Personne, bien sûr, ne peut affirmer qu'il ne faudrait pas préserver son "capital santé". Mais quelque chose a changé dans la manière de penser la protection de la santé. Si cette idée que nous devenons chacun entièrement responsables de notre capital santé s'est imposée avec tant de force, n'est-ce pas aussi que sa préservation apparaît aussi comme techniquement atteignable ?

La prévention "de papa", c'est bien fini. Il ne s'agit plus seulement d'entendre des conseils. Il convient aujourd'hui pour être moderne d'analyser, de tester, de prendre des médicaments préventivement… La préservation du "capital santé" passera par la petite pilule, rose, blanche ou bleue adaptée aux maux dont souffrent aujourd'hui, paraît-il, les bien- portants: "Pour maintenir la croissance titanesque de ces dernières années, l'industrie de la santé doit de plus en plus souvent s'acharner médicalement sur des individus sains. De grands groupes pharmaceutiques agissant à l'échelle mondiale et des associations de médecins organisés en réseau international redéfinissent ainsi le concept de santé: les épreuves naturelles de la vie et les comportements normaux sont alors systématiquement interprétés comme étant pathologiques. Les entreprises du médicament sponsorisent l'invention des tableaux cliniques complets et conquièrent ainsi de nouveaux marchés pour leurs produits." (1)

 

Créer des maladies pour vendre

Selon Le Monde diplomatique (2): "Il y a une trentaine d’années, le dirigeant, le très dynamique directeur de Merck, Henry Gadsden, alors proche de la retraite, confia au magazine Fortune son désespoir de voir le marché potentiel de sa société confiné aux seuls malades. Gadsden déclara alors qu’il rêvait depuis longtemps de produire des médicaments destinés aux... bien-portants. Parce qu’alors Merck aurait la possibilité de “vendre à tout le monde”.

Chacun doit prendre sa santé en main, assurément.
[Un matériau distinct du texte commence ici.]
(** The body of the second loop of [GetHostFlowsByNetlink]. *)
Definition netlink_flow (opt : GetHostFlowsOption)
    (userEnts : option (gmap Z netutil.UserEnt))
    (ports : list string) (lportEnt : gmap string (option netutil.UserEnt))
    (conn : linux.InetDiagMsg) : option HostFlow :=
  if state_dropped (linux.State conn) then None
  else if filtered_out opt conn then None
  else
    let ent := match userEnts with
               | Some u => if negb (linux.Inode conn =? 0)
                           then u !! linux.Inode conn else None
               | None => None
               end in
    let lport := Sprintf_d (linux.SrcPort conn) in
    let rport := Sprintf_d (linux.DstPort conn) in
    if contains ports lport then
      let ent := match ent with
                 | None => mjoin (lportEnt !! lport)
                 | Some _ => ent
                 end in
      Some {| Direction := FlowPassive;
              Local := {| Addr := IP_String (linux.SrcIP conn); Port := lport |};
              Peer := {| Addr := IP_String (linux.DstIP conn); Port := "many" |};
              Process := mkProcess ent; Connections := 0 |}
    else
      Some {| Direction := FlowActive;
              Local := {| Addr := IP_String (linux.SrcIP conn); Port := "many" |};
              Peer := {| Addr := IP_String (linux.DstIP conn); Port := rport |};
              Process := mkProcess ent; Connections := 0 |}.

(** [GetHostFlowsByNetlink(opt)]. *)
Definition GetHostFlowsByNetlink (w : World) (opt : GetHostFlowsOption)
  : outcome (gmap key HostFlow) :=
  userEnts ← (if Processes opt
              then u ← netutil.BuildUserEntries X (ReadDir_root w) (Getpid w);
                   Ok (Some u)
              else Ok None);
  conns ← netutil.NetlinkConnections (NetlinkInetDiag w);
  let lconns := netutil.NetlinkFilterByLocalListeningPorts conns in
  let '(ports, lportEnt) := listening userEnts lconns in
  let flows := insert_all (netlink_flow opt userEnts ports lportEnt) conns in
  Ok (if Numeric opt then flows
      else SetLookupedName (ResolveAddr X) <$> flows).

(** [GetHostFlows(opt)]. *)
Definition GetHostFlows (w : World) (opt : GetHostFlowsOption)
  : outcome (gmap key HostFlow) :=
  match GetHostFlowsByNetlink w opt with
  | Err err =>
      if As_NetlinkError err then GetHostFlowsByProcfs w else Err err
  | Ok flows => Ok flows
  | Panic => Panic
  end.

End builder.

End netlink.

(* ===================================================================== *)
(** ** Package [db]: the upsert engine *)
(* ===================================================================== *)

Module db.
Import probe.

(** The logical key of a row of [nodes]. *)
Record node := {
  ipv4 : string;
  port : Z;
  pgid : Z;
  pname : string;
}.

#[global] Instance node_eq_dec : EqDecision node.
Proof. solve_decision. Defined.

(** What the engine sends to the database, with its arguments. *)
Inductive stmt : Type :=
  | Begin
  | Prepare (query : string)
  | UpsertNode (ipv4 : string) (port pgid : Z) (pname : string)
  | UpsertFlow (direction : FlowDirection) (src dst connections : Z)
  | Commit.

(** The store: the rows of [nodes] in order of their [node_id] (the row at
    position [i] has id [i + 1]), and the rows of [flows] under their
    unique key, each with [connections] and [updated]. *)
Record store := {
  nodes : list node;
  flows : gmap (FlowDirection * Z * Z) (Z * Z);
}.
Et, au nom de l'intérêt commun, les pouvoirs publics doivent informer le public et garantir sa protection. Mais jusqu'où aller dans la contrainte? Il ne faudrait pas négliger le fait que l'état de santé reste largement tributaire du niveau de formation, des conditions de vie et de travail. Une médecine qui n'encouragerait que la performance individuelle ne serait profitable qu'à ceux qui sont les mieux informés et qui ont des moyens financiers suffisants.

 

Voilà plus de 30 ans qu'Ivan Illich affirmait déjà que l'establishment médical était lancé dans un vaste entreprise de "médicalisation" de la vie, elle-même sapant la capacité des gens à affronter la réalité de la maladie et de la mort, transformant de trop nombreux citoyens ordinaires en malades: "Le système médical", écrivait-il, "prétend avoir autorité sur des gens qui ne sont pas encore malades". (3)

 

Christian Van Rompaey

 

(1) Jorg Blech. Les inventeurs de maladies. Actes Sud 2005 - 20 EUR.

(2) “Pour vendre des médicaments, inventons des maladies” Ray Moynihan et Alan Cassels - Le Monde Diplomatique. Mai 2006.

(3) Ivan Illich. Némésis médicale. Seuil 1975. Œuvres complètes rééditées en 2006 chez le même éditeur.